Лицо у дочери было отрешенным, и он замолчал. Походил вокруг, поглядывая на нее, совсем уж собрался что-то сказать, но Татьяна опередила:
– Мальчики говорят, что Федос Платонович был большевиком.
– Да? Вот уж никогда бы не подумал. Но ты не расстраивайся, везде есть приличные люди.
– Мне кажется, что дети именно это и имели в виду. Для русского человека порядочность…
– Вот! – вдруг воскликнул генерал. – Мы – прилагательное, в этом вся суть. Все остальные – англичанин, француз, итальянец, даже германец – существительные, существующие сами по себе. А мы – прилагательные. Русский – то есть принадлежащий России. Принадлежащий империи. Мы – прилагательные к Российской державе. Это – судьба.
– Я совершенно не о том, совершенно! – Дочь сердилась, становясь все более похожей на отца. – Он мне не признался, что состоит в большевистской партии. Он почему-то не счел это возможным. Он утаил и тем отстранил меня от…
– И правильно сделал, – фыркнул отец. – Политика не для юбок, маде… простите, мадам. Растите детей по возможности порядочными людьми, занимайтесь благотворительностью, музицируйте или пишите стихи. Твою родную тетку бес честолюбия занес в репортеры, а кончилось – Ходынкой. И все вообще может, кстати сказать, окончиться Ходынкой. Черт с ним, с царем, но нельзя же бесконечно митинговать.
– У тебя, конечно же, есть программа?
– Есть! Надо победоносно закончить войну, а уж потом…
– Некому кончать войну, некому. Ты забыл, о чем рассказывал Леонид?
Николай Иванович помолчал несколько обескураженно. Потом вздохнул:
– К сожалению. У меня меняются взгляды. Да. Помнится, в самом начале я вообще был против. И знаешь, почему именно я, генерал, был против, а теперь – за? Потому что поражения учат, а победы отбивают охоту к учению. Но десять миллионов озлобленных вооруженных мужиков надо отвлечь от добычи. Просто отвлечь – вот и вся моя программа.

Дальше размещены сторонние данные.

Lemma catch_up_regular n current limit due t (s : S) :
  let k := Z.min (due_count current step t) (Z.max 0 (limit - Z.of_nat (length due))) in
  ok t → k ≤ Z.of_nat n →
  catch_up py_str zone_info isoformat n metadata current limit due t s =
  (Ret (Some (due ++ fire_times t (Z.to_nat k), t + k * step)), s).
Proof using Hstep Hok Hadvance.
  revert t due. induction n as [|n IH]; intros t due; cbv zeta; intros Ht Hn; cbn [catch_up].
  all: pose proof (due_count_nonneg current step t Hstep) as H0.
  all: destruct ((t <=? current) && (Z.of_nat (length due) <? limit)) eqn:E.
  - exfalso. apply andb_true_iff in E as [E1%Z.leb_le E2%Z.ltb_lt].
    pose proof (due_count_next current step t Hstep E1).
    pose proof (due_count_nonneg current step (t + step) Hstep). lia.
  - assert (Z.min (due_count current step t) (Z.max 0 (limit - Z.of_nat (length due))) = 0) as -> by lia.
    rewrite app_nil_r. m_unfold. do 4 f_equal. lia.
  - apply andb_true_iff in E as [E1%Z.leb_le E2%Z.ltb_lt].
    rewrite (due_count_next current step t) in Hn |- * by done.
    pose proof (due_count_nonneg current step (t + step) Hstep).
    unfold mbind at 1, M_bind at 1. rewrite Hadvance by done.
    rewrite IH; rewrite ?length_app; simpl length; [|auto|lia].
    replace (Z.min (due_count current step (t + step) + 1) (Z.max 0 (limit - Z.of_nat (length due))))
      with (Z.min (due_count current step (t + step)) (Z.max 0 (limit - Z.of_nat (length due + 1))) + 1) by lia.
    set (k := Z.min _ _). replace (Z.to_nat (k + 1)) with (Datatypes.S (Z.to_nat k)) by lia.
    rewrite fire_times_cons, <-app_assoc. simpl. do 4 f_equal. lia.
  - assert (Z.min (due_count current step t) (Z.max 0 (limit - Z.of_nat (length due))) = 0) as ->.
    { apply andb_false_iff in E as [E%Z.leb_gt|E%Z.ltb_ge]; [|lia].
      unfold due_count in *. rewrite (proj2 (Z.leb_gt _ _)) in * by lia. lia. }
    rewrite app_nil_r. m_unfold. do 4 f_equal. lia.
Qed.

Lemma due_count_shift current t (k : nat) :
  Z.of_nat k ≤ due_count current step t →
  due_count current step (t + Z.of_nat k * step) = due_count current step t - Z.of_nat k.
Proof using Hstep.
  induction k as [|k IH]; intros Hk; [rewrite Z.add_0_r; lia|].
  assert (t + Z.of_nat k * step ≤ current) as Hle.
  { specialize (IH ltac:(lia)). destruct (Z.le_gt_cases (t + Z.of_nat k * step) current); [done|].
    unfold due_count at 1 in IH. rewrite (proj2 (Z.leb_gt _ _)) in IH by lia. lia. }
  pose proof (due_count_next current step _ Hstep Hle) as Hn. rewrite IH in Hn by lia.
  replace (t + Z.of_nat (Datatypes.S k) * step) with (t + Z.of_nat k * step + step) by lia. lia.
Qed.
(* ===== verification/SqlProps.v ===== *)
(** Properties of the database-backed task queue: how its operations move the
    rows of [tasks], quotas, fencing and the reaper. *)

From stdpp Require Import relations.
From S2P Require Import Prelude Values Json JsonLoads StateMachine Tables InMemory SqlBackend.

(** * Relations between tables *)

(** The rows stay under their keys, each of them moves along [R], and no key is
    used up. *)
Definition row_wise (R : relation Task) : relation (dict Z Task) :=
  Forall2 (λ p p' : Z * Task, p.1 = p'.1 ∧ R p.2 p'.2).
Definition rows (R : relation Task) : relation Db := λ d d',
  db_next_task d' = db_next_task d ∧ row_wise R (db_tasks d) (db_tasks d').

#[export] Instance row_wise_preorder R `{!PreOrder R} : PreOrder (row_wise R).
Proof.
  split.
  - intros l. apply Forall_Forall2_diag, Forall_true. intros p. by split.
  - intros l1 l2 l3 H1. revert l3. induction H1 as [|p1 p2 l1 l2 [Hk HR] H1 IH]; intros l3 H2;
      inversion H2 as [|? p3 ? l3' [Hk' HR'] H2']; subst; [constructor|].
    constructor; [|by apply IH]. split; [congruence|]. by etrans.
Qed.

#[export] Instance rows_preorder R `{!PreOrder R} : PreOrder (rows R).
Proof.
  split; [intros d; by split|]. intros d1 d2 d3 [H1 K1] [H2 K2]. split; [congruence|by etrans].
Qed.

Lemma rows_mono (R R' : relation Task) d d' : (∀ t t', R t t' → R' t t') → rows R d d' → rows R' d d'.
Proof. intros H [Hn Hr]. split; [done|]. eapply Forall2_impl; [exact Hr|]. intros ?? []. split; auto. Qed.

(** Only the rows of [tasks] matter. *)
Lemma rows_same R `{!PreOrder R} d d' :
  db_tasks d' = db_tasks d → db_next_task d' = db_next_task d → rows R d d'.
Proof. intros H Hn. split; [done|]. by rewrite H. Qed.
Lemma publish_all_spec run event (l : dict string Z) n h :
  NoDup (dict_values l) → (∀ sid ref, (sid, ref) ∈ l → connected h sid ref) →
  ∃ h', publish_all run event (dict_values l) n h
      = (Ret (n + count (λ p, room_at h p.2) l), h') ∧
    same_config h h' ∧
    (∀ ref, dict_get ref (hub_objects h') =
      if decide (ref ∈ dict_values l) then offer event <$> dict_get ref (hub_objects h)
      else dict_get ref (hub_objects h)) ∧
    (∀ run', subs run' h' =
      if decide (run = run')
      then foldl (λ d p, if room_at h p.2 then d else dict_pop p.1 d) (subs run h) l
      else subs run' h).
Proof.
  revert n h. induction l as [|[sid ref] l IH]; intros n h Hnd Hc.
  { exists h. split; [|split; [done|split; [done|]]; intros run'; by case_decide; subst].
    cbn. unfold mret, M_ret. repeat f_equal. unfold count. simpl. lia. }
  apply NoDup_cons in Hnd as [Hni Hnd].
  destruct (publish_one_spec run event sid ref h) as (h1&H1&Hcfg1&Hobj1&Hsub1).
  { apply Hc. left. }
  assert (∀ ref', ref' ∈ dict_values l → dict_get ref' (hub_objects h1) = dict_get ref' (hub_objects h))
    as Hsame. { intros ref' Hin. rewrite Hobj1, decide_False; [done|]. by intros ->. }
  assert (∀ p, p ∈ l → room_at h1 p.2 = room_at h p.2) as Hroom.
  { intros p Hin. unfold room_at. rewrite Hsame; [done|]. by apply list_elem_of_fmap_2. }
  destruct (IH (n + if room_at h ref then 1 else 0) h1 Hnd) as (h2&H2&Hcfg2&Hobj2&Hsub2).
  { intros sid' ref' Hin. unfold connected. rewrite Hsame; [apply Hc; by right|].
    by apply (list_elem_of_fmap_2 snd l (sid', ref')). }
  exists h2. split; [|split; [|split]].
  - change (dict_values ((sid, ref) :: l)) with (ref :: dict_values l). cbn [publish_all].
    unfold mbind, M_bind. rewrite H1, H2. do 2 f_equal. rewrite count_cons, (count_ext _ _ _ Hroom).
    simpl. lia.
  - destruct Hcfg1, Hcfg2. split; congruence.
  - intros ref'. rewrite Hobj2. change (dict_values ((sid, ref) :: l)) with (ref :: dict_values l).
    rewrite !Hobj1. destruct (decide (ref' = ref)) as [->|Hne].
    + rewrite decide_False by done. rewrite !decide_True by (done || left). done.
    + rewrite !(decide_False (P := ref = ref')) by done.
      destruct (decide (ref' ∈ dict_values l)).
      * by rewrite decide_True by (by right).
      * rewrite decide_False; [done|]. by intros [?|?]%elem_of_cons.
  - intros run'. rewrite Hsub2. case_decide; [subst|by rewrite Hsub1, decide_False].
    rewrite Hsub1, decide_True by done. simpl. clear -Hroom.
    generalize (if room_at h ref then subs run' h else dict_pop sid (subs run' h)).
    induction l as [|p l IHl]; intros d; [done|]. simpl. rewrite Hroom by left.
    apply IHl. intros q Hq. apply Hroom. by right.
Qed.

Lemma foldl_pop_filter (room : Z → bool) (l d : dict string Z) :
  foldl (λ d p, if room p.2 then d else dict_pop p.1 d) d l =
  filter (λ q, Forall (λ p, room p.2 = true ∨ q.1 ≠ p.1) l) d.
Proof.
  revert d. induction l as [|p l IH]; intros d; simpl.
  { symmetry. apply filter_all. intros. by constructor. }
  rewrite IH. destruct (room p.2) eqn:E; [|unfold dict_pop; rewrite list_filter_filter];
    apply filter_iff_in; intros q _; rewrite Forall_cons, E; naive_solver.
Qed.

(** Keys being distinct, exactly the entries without room are removed. *)
Lemma filter_rooms (room : Z → bool) (d : dict string Z) : NoDup (dict_keys d) →
  filter (λ q, Forall (λ p, room p.2 = true ∨ q.1 ≠ p.1) d) d = filter (λ q, room q.2 = true) d.
Proof.
  intros Hnd. apply filter_iff_in. intros [sid ref] Hin. rewrite Forall_forall. split.
  - intros H. by destruct (H _ Hin).
  - intros H [sid' ref'] Hin'. destruct (decide (sid = sid')) as [<-|?]; [left|by right].
    apply (dict_elem_get _ _ _ Hnd) in Hin, Hin'. simpl in *. congruence.
Qed.
Definition create_version (agent : Z) (v : VersionArgs) : M NativeRuntimeStore NativeAgentVersion :=
  now ← native_now;
  s ← get_state;
  let version := mkNativeVersion (nv_next_version_id s) agent (va_version v) (va_package_uri v)
    (va_framework v) (va_adapter v) (va_entrypoint v) (va_capabilities v) (va_manifest v) "ready" now in
  modify (λ s, s <| nv_next_version_id := nv_next_version_id s + 1 |>
                 <| nv_versions := dict_set (av_id version) version (nv_versions s) |>) ;;
  mret version.

Definition live_version (agent : Z) (v : NativeAgentVersion) : bool :=
  (av_agent_id v =? agent) && negb (bool_decide (av_status v = "archived")).

Definition list_versions (agent : Z) (s : NativeRuntimeStore) : list NativeAgentVersion :=
  List.filter (live_version agent) (dict_values (nv_versions s)).

Definition get_version (agent : Z) (version : string) (s : NativeRuntimeStore) : option NativeAgentVersion :=
  List.find (λ v, live_version agent v && bool_decide (av_version v = version)) (dict_values (nv_versions s)).

Definition update_version (id : Z) (v : VersionArgs) (status : string) : M NativeRuntimeStore unit :=
  on_version id (modify (λ x, x <| av_version := va_version v |> <| av_package_uri := va_package_uri v |>
    <| av_framework := va_framework v |> <| av_adapter := va_adapter v |>
    <| av_entrypoint := va_entrypoint v |> <| av_capabilities := va_capabilities v |>
    <| av_manifest := va_manifest v |> <| av_status := status |>)).

Definition archive_version (id : Z) : M NativeRuntimeStore unit :=
  on_version id (modify (λ v, v <| av_status := "archived" |>)).

Definition get_version_by_id (agent id : Z) (s : NativeRuntimeStore) : option NativeAgentVersion :=
  v ← dict_get id (nv_versions s);
  if live_version agent v then Some v else None.

(** [sorted(versions, key=created_at)[-1]] *)
Definition latest_version (agent : Z) (s : NativeRuntimeStore) : option NativeAgentVersion :=
  last (stable_sort (λ v w, av_created_at v <=? av_created_at w) (list_versions agent s)).

(** ** Runs and tasks *)

Section native.
Context (sha256 : string → string).

(** Creates the run and its task and records the two events. *)
Definition add_task_run (a : TaskRunArgs) : M NativeRuntimeStore (Z * Z) :=
  now ← native_now;
  s ← get_state;
  let run := mkNativeRun (nv_next_run_id s) (ta_tenant_id a) (ta_project_id a) (ta_agent a)
    (ta_agent_version a) (ta_deployment_id a) RS_pending (ta_input_data a) None None (ta_thread_id a)
    (ta_idempotency_key a) now None None in
  modify (λ s, s <| nv_next_run_id := nv_next_run_id s + 1 |>) ;;
  now ← native_now;
  s ← get_state;
  let task := mkNativeTask (nv_next_task_id s) (nr_id run) (ta_tenant_id a) (ta_project_id a) TS_queued
    None "default" 0 0 3 (ta_idempotency_key a) None None None None None now in
  modify (λ s, s <| nv_next_task_id := nv_next_task_id s + 1 |>) ;;
  modify (λ s, s <| nv_runs := dict_set (nr_id run) run (nv_runs s) |>) ;;
  modify (λ s, s <| nv_tasks := dict_set (nt_id task) task (nv_tasks s) |>) ;;
  record_event (nr_id run) "run.created" [("task_id", VInt (nt_id task))] ;;
  record_event (nr_id run) "task.queued" [("task_id", VInt (nt_id task))] ;;
  mret (nr_id run, nt_id task).

(** Returns the ids of the run and the task, and whether the request was a replay. *)
Definition create_task_run (a : TaskRunArgs) : M NativeRuntimeStore (Z * Z * bool) :=
  match given_key a with
  | None => '(run, task) ← add_task_run a; mret (run, task, false)
  | Some key =>
      request_hash ← _stable_hash sha256 (ta_request_body a);
      reservation ← with_idempotency (reserve (scope_of_args a key) request_hash);
      match replayed_response reservation with
      | Some response =>
          s ← get_state;
          r ← int_entry "run_id" response;
          of_option (dict_get r (nv_runs s)) (KeyError (pretty r)) ;;
          t ← int_entry "task_id" response;
          of_option (dict_get t (nv_tasks s)) (KeyError (pretty t)) ;;
          mret (r, t, true)
      | None =>
          '(run, task) ← add_task_run a;
          with_idempotency (complete_reservation (rv_record_id reservation) (response_of run task)) ;;
          mret (run, task, rv_is_replay reservation)
      end
  end.
(* ===== verification/RuntimeLaws.v ===== *)
(** What the task backend and the run store promise to the worker: the laws of
    the interfaces [RuntimeTaskBackend] and [RuntimeRunStore], stated on an
    abstract view of their state, and the in-process implementations as
    instances. *)

From stdpp Require Import relations.
From S2P Require Import Prelude Values Json StateMachine InMemory RunStore.

(** What the worker can observe of a task. *)
Record TaskView := mkTaskView {
  tv_status : string;
  tv_worker : option string;
  tv_token : Z;
  tv_attempt : Z;
  tv_max_attempts : Z
}.
#[export] Instance TaskView_eta : Eta TaskView := λ v,
  mkTaskView (tv_status v) (tv_worker v) (tv_token v) (tv_attempt v) (tv_max_attempts v).

(** The worker [w] holds the lease [tok]. *)
Definition holds (v : TaskView) (w : string) (tok : Z) : Prop := tv_worker v = Some w ∧ tv_token v = tok.

(** The task after a failed attempt. *)
Definition after_failure (v : TaskView) : TaskView :=
  if tv_attempt v + 1 <? tv_max_attempts v
  then mkTaskView "queued" None (tv_token v) (tv_attempt v + 1) (tv_max_attempts v)
  else v <| tv_status := "dead_letter" |>.

Class TaskBackendLaws (B : Type) `{!RuntimeTaskBackend B} := {
  tb_view : B → Z → option TaskView;
  (** The fencing check reads only, and passes exactly for the lease holder. *)
  tb_can_complete_law id w tok b r b' : tb_assert_can_complete id w tok b = (r, b') →
    b' = b ∧ (r = Ret tt ↔ ∃ v, tb_view b id = Some v ∧ holds v w tok);
  tb_will_retry_law id b x b' : tb_will_retry id b = (Ret x, b') →
    b' = b ∧ ∃ v, tb_view b id = Some v ∧ x = (tv_attempt v + 1 <? tv_max_attempts v);
  tb_complete_law id w tok b b' : tb_complete id w tok b = (Ret tt, b') →
    ∃ v, tb_view b id = Some v ∧ holds v w tok ∧ (tv_status v = "running" ∨ tv_status v = "leased") ∧
      tb_view b' id = Some (v <| tv_status := "succeeded" |>);
  tb_fail_law id w tok err b b' : tb_fail id w tok err b = (Ret tt, b') →
    ∃ v, tb_view b id = Some v ∧ holds v w tok ∧ tb_view b' id = Some (after_failure v);
  (** The lease holder of a running task can always report, the error being a JSON object. *)
  tb_complete_live id w tok b v : tb_view b id = Some v → holds v w tok → tv_status v = "running" →
    ∃ b', tb_complete id w tok b = (Ret tt, b');
  tb_fail_live id w tok err b v : is_Some (json_dumps (VDict err)) →
    tb_view b id = Some v → holds v w tok → tv_status v = "running" → ∃ b', tb_fail id w tok err b = (Ret tt, b');
  tb_will_retry_live id b v : tb_view b id = Some v → ∃ x, tb_will_retry id b = (Ret x, b)
}.

Class RunStoreLaws (R : Type) `{!RuntimeRunStore R} := {
  rs_run : R → Z → option RuntimeRun;
  rs_attempt : R → Z → option RuntimeAttempt;
  rs_get_run_law id s r s' : rs_get_run id s = (Ret r, s') → s' = s ∧ rs_run s id = Some r;
  rs_create_attempt_law now run task w s a s' : rs_create_attempt now run task w s = (Ret a, s') →
    rs_attempt s' (ra_attempt_id a) = Some a ∧ ra_status a = "running" ∧ ra_run_id a = run ∧
    ∃ r, rs_run s' run = Some r ∧ rr_status r = "running";
  rs_complete_run_law id out s s' : rs_complete_run id out s = (Ret tt, s') →
    (∃ r, rs_run s' id = Some r ∧ rr_status r = "succeeded" ∧ rr_output r = Some out) ∧
    rs_attempt s' = rs_attempt s;
  rs_fail_run_law id err s s' : rs_fail_run id err s = (Ret tt, s') →
    (∃ r, rs_run s' id = Some r ∧ rr_status r = "failed" ∧ rr_error r = Some err) ∧
    rs_attempt s' = rs_attempt s;
  rs_timeout_run_law id err s s' : rs_timeout_run id err s = (Ret tt, s') →
    (∃ r, rs_run s' id = Some r ∧ rr_status r = "timeout" ∧ rr_error r = Some err) ∧
    rs_attempt s' = rs_attempt s;
  rs_complete_attempt_law now id s s' : rs_complete_attempt now id s = (Ret tt, s') →
    (∃ a, rs_attempt s' id = Some a ∧ ra_status a = "succeeded") ∧ rs_run s' = rs_run s;
  rs_fail_attempt_law now id err s s' : rs_fail_attempt now id err s = (Ret tt, s') →
    (∃ a, rs_attempt s' id = Some a ∧ ra_status a = "failed" ∧ ra_error a = Some err) ∧
    rs_run s' = rs_run s;
  rs_timeout_attempt_law now id err s s' : rs_timeout_attempt now id err s = (Ret tt, s') →
    (∃ a, rs_attempt s' id = Some a ∧ ra_status a = "timeout" ∧ ra_error a = Some err) ∧
    rs_run s' = rs_run s
}.

(** * The in-process queue *)

Definition view_of (t : InMemoryTask) : TaskView :=
  mkTaskView (status t) (worker_id t) (fencing_token t) (attempt t) (max_attempts t).
Definition in_memory_view (b : InMemoryTaskBackend) (id : Z) : option TaskView :=
  view_of <$> dict_get id (tasks b).

Lemma assert_can_complete_spec id w tok b :
  assert_can_complete id w tok b =
  (match dict_get id (tasks b) with
   | None => Raise (KeyError (pretty id))
   | Some t =>
       if fencing_token t =? tok then
         if bool_decide (worker_id t = Some w) then Ret tt else Raise (TaskLeaseError (task_id t) w)
       else Raise (StaleFencingTokenError (task_id t))
   end, b).
Proof.
  unfold assert_can_complete. rewrite on_task_run.
  destruct (dict_get id (tasks b)) as [t|] eqn:E; [|done].
  unfold _assert_fencing_token, _assert_owner. m_unfold. simpl.
  destruct (fencing_token t =? tok); simpl; [destruct (bool_decide _)|]; simpl;
    rewrite dict_set_id by done; by destruct b.
Qed.

Lemma will_retry_spec id b :
  will_retry id b =
  (match dict_get id (tasks b) with
   | None => Raise (KeyError (pretty id))
   | Some t => Ret (attempt t + 1 <? max_attempts t)
   end, b).
Proof.
  unfold will_retry. rewrite on_task_run. destruct (dict_get id (tasks b)) as [t|] eqn:E; [|done].
  m_unfold. simpl. rewrite dict_set_id by done. by destruct b.
Qed.

#[export] Instance in_memory_backend_laws : TaskBackendLaws InMemoryTaskBackend.
Proof.
  refine {| tb_view := in_memory_view |}; simpl.
  - intros id w tok b r b'. rewrite assert_can_complete_spec. intros [= <- <-]. split; [done|].
    unfold in_memory_view, holds. destruct (dict_get id (tasks b)) as [t|]; simpl; [|naive_solver].
    destruct (fencing_token t =? tok) eqn:E; b2p.
    + case_bool_decide; naive_solver.
    + split; [done|]. intros (v&[= <-]&_&Hv). simpl in Hv. done.
  - intros id b x b'. rewrite will_retry_spec. unfold in_memory_view.
    destruct (dict_get id (tasks b)) as [t|]; [|done]. intros [= <- <-]. split; [done|]. by eexists.
  - intros id w tok b b'. rewrite complete_spec. unfold holds.
    destruct (dict_get id (tasks b)) as [t|] eqn:Ht; [|done].
    destruct (fencing_token t =? tok) eqn:E; [|done]. case_bool_decide; [|done].
    case_bool_decide; [|done]. intros [= <-]. b2p. exists (view_of t).
    unfold in_memory_view. simpl. rewrite Ht, dict_get_set_eq. split_and!; try done. by left.
  - intros id w tok err b b'. rewrite fail_spec. unfold holds.
    destruct (dict_get id (tasks b)) as [t|] eqn:Ht; [|done]. rewrite fail_task_spec.
    destruct (fencing_token t =? tok) eqn:E; [|done]. case_bool_decide; [|done].
    destruct (_ || _); [|done]. intros Hf. b2p. exists (view_of t).
    unfold after_failure. simpl. split; [unfold in_memory_view; by rewrite Ht|]. split; [done|].
    destruct (max_attempts t <=? attempt t + 1) eqn:Em; simplify_eq;
      unfold in_memory_view; simpl; rewrite dict_get_set_eq; b2p.
    + by rewrite (proj2 (Z.ltb_ge _ _)).
    + by rewrite (proj2 (Z.ltb_lt _ _)).
  - intros id w tok b v Hv [Hw Htok] Hs. rewrite complete_spec. unfold in_memory_view in Hv.
    destruct (dict_get id (tasks b)) as [t|]; simplify_eq/=.
    rewrite Z.eqb_refl, !bool_decide_true by done. by eexists.
  - intros id w tok err b v _ Hv [Hw Htok] Hs. rewrite fail_spec. unfold in_memory_view in Hv.
    destruct (dict_get id (tasks b)) as [t|]; simplify_eq/=. rewrite fail_task_spec.
    rewrite Z.eqb_refl, bool_decide_true, Hs by done. simpl.
    destruct (max_attempts t <=? attempt t + 1); by eexists.
  - intros id b v Hv. rewrite will_retry_spec. unfold in_memory_view in Hv.
    destruct (dict_get id (tasks b)); simplify_eq/=. by eexists.
Defined.

(** * The in-process run store *)

Lemma finish_run_law id target record s s' :
  on_run id (finish_body target record) s = (Ret tt, s') →
  ∃ r, dict_get id (runs s') = Some (record (r <| rr_status := target |>)) ∧ attempts s' = attempts s.
Proof.
  rewrite on_run_run. destruct (dict_get id (runs s)) as [r|]; [|done].
  rewrite finish_body_spec. simpl. destruct (allowed _ _ target); [|done]. intros [= <-]. simpl.
  rewrite dict_get_set_eq. by eexists.
Qed.

Lemma finish_attempt_law id now target err s s' :
  on_attempt id (finish_attempt_body now target err) s = (Ret tt, s') →
  ∃ a, dict_get id (attempts s') = Some a ∧ ra_status a = target ∧
    (∀ e, err = Some e → ra_error a = Some e) ∧ runs s' = runs s.
Proof.
  rewrite on_attempt_run. destruct (dict_get id (attempts s)) as [a|]; [|done].
  rewrite finish_attempt_body_spec. destruct (allowed _ _ target); [|done]. intros [= <-]. simpl.
  rewrite dict_get_set_eq. eexists. split_and!; [done|done|by intros ? ->|done].
Qed.

#[export] Instance in_memory_run_store_laws : RunStoreLaws InMemoryRunStore.
Proof.
  refine {| rs_run s id := dict_get id (runs s); rs_attempt s id := dict_get id (attempts s) |}; simpl.
  - intros id s r s'. unfold get_run. rewrite on_run_run.
    destruct (dict_get id (runs s)) eqn:E; [|done]. m_unfold. simpl. intros [= <- <-].
    rewrite dict_set_id by done. by destruct s.
  - intros now run task w s a s'. unfold create_attempt, mbind, M_bind, get_state, modify.
    rewrite on_run_run. simpl. destruct (dict_get run (runs s)) as [r|] eqn:E; [|done].
    rewrite mark_running_body_spec. case_bool_decide as Hr; [|destruct (allowed _ _ _); [|done]];
      unfold mret, M_ret; intros [= <- <-]; simpl; rewrite !dict_get_set_eq; split_and!; try done;
      by eexists.
  - intros id out s s' (r&->&->)%finish_run_law. split; [|done]. by eexists.
  - intros id err s s' (r&->&->)%finish_run_law. split; [|done]. by eexists.
  - intros id err s s' (r&->&->)%finish_run_law. split; [|done]. by eexists.
  - intros now id s s' (a&->&?&_&->)%finish_attempt_law. by eauto.
  - intros now id err s s' (a&->&?&He&->)%finish_attempt_law. by eauto 6.
  - intros now id err s s' (a&->&?&He&->)%finish_attempt_law. by eauto 6.
Defined.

– Это не программа, ваше превосходительство, это – страх. Он скверный советчик, папа.
– Война подобна выстрелу. – Генерал важно поднял палец. – Народ уподобляется пороху и, взрывая себя, выбрасывает неприятеля за пределы отечества. Но если он повернется к войне спиной, то врагами окажемся мы. Ты, Варенька, ваши дети и… и наша хозяйка. И если это произойдет, мы вылетим за пределы, а не германец.
– Я люблю его, – вдруг отчаянным шепотом объявила дочь.
Николай Иванович опешил. Он излагал теорию, которую продумал, которой гордился и которой боялся. Он был весьма увлечен, а тут, изволите слышать… Кого она имеет в виду?
– Народ?
– Я люблю, – упрямо повторила Татьяна. – Я была бесстыжей не от натуры, а от некрасивости. И из-за этого натворила глупостей… Нет-нет, пусть лучше – безрассудства. Если ни в чем не повинное дитя рождается на свет Божий в результате глупости, это скверно. Но если в результате безрассудства…
– Татьяна, я утерял нить! – строго прикрикнул отец. – Слишком много дам – это слишком много причуд. А мы вступаем в эпоху сокращения излишеств.
– Анечка будет счастливой, и я буду счастливой, потому что мы – любим.
Эти слова Татьяна произнесла как клятву. И они стали клятвой, которую она повторяла всю свою жизнь. Такую же нескладную, какой была сама Татьяна Николаевна Олексина.